Records from a collection:

┄┄┄┄┄┄┄┄┄┄

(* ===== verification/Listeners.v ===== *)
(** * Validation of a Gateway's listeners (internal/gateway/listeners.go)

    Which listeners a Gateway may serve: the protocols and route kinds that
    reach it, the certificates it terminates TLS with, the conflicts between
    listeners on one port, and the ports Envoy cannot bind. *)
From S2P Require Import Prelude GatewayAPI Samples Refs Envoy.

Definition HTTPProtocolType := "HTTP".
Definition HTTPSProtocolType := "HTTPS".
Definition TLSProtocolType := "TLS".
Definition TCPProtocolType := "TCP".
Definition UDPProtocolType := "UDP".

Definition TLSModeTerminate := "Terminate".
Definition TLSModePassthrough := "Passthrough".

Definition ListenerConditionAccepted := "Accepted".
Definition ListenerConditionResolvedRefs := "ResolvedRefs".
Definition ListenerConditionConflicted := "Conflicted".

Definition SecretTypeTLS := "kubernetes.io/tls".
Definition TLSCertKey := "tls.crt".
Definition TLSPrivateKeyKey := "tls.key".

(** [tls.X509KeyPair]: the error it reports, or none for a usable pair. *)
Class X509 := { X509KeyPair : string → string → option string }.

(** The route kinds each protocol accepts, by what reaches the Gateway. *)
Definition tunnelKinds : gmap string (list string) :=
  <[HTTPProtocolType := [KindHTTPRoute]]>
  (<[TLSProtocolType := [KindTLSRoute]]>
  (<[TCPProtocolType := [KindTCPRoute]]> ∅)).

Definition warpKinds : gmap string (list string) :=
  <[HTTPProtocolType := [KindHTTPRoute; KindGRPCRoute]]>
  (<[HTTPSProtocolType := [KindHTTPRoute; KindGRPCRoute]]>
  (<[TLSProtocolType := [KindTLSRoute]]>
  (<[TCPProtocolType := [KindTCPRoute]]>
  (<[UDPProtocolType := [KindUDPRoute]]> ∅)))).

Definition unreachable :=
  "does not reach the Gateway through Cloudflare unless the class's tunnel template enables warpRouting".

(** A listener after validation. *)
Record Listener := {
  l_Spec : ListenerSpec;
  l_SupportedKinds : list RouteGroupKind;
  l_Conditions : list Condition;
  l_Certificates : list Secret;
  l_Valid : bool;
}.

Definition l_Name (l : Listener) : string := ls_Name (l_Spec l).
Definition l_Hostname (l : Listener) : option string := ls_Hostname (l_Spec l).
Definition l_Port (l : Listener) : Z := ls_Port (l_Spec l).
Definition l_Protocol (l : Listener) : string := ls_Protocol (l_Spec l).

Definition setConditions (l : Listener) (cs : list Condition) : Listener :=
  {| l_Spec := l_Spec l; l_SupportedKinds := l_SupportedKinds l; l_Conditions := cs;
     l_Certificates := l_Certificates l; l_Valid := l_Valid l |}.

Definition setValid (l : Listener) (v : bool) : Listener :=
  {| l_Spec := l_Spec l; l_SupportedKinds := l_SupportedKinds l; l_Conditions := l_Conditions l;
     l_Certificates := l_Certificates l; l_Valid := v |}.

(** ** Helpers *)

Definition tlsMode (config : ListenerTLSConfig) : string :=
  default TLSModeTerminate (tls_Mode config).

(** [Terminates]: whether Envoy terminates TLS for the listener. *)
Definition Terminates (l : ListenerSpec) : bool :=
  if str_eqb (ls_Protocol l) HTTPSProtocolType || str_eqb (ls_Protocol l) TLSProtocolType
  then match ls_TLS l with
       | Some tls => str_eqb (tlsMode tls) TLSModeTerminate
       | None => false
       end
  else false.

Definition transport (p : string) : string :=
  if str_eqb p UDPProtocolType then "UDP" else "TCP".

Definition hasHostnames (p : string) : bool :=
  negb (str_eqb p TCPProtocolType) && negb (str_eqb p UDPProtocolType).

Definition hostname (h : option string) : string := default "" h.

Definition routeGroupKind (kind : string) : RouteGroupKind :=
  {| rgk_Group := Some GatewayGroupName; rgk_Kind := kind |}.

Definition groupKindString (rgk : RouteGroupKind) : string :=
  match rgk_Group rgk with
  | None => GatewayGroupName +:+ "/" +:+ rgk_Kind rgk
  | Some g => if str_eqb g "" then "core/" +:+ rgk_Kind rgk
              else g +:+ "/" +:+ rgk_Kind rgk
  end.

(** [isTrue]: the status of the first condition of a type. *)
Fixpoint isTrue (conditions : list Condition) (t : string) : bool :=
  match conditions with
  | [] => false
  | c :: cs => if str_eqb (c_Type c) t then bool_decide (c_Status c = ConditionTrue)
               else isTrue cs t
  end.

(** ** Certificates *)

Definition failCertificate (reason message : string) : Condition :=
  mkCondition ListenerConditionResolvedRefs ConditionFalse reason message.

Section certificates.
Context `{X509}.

┄┄┄┄┄┄┄┄┄┄

WHAT IS REQUIRED:
Determine how many lines in the records include the string "ListenerSpec". Only that number should be given.

WRITTEN REPLY:
2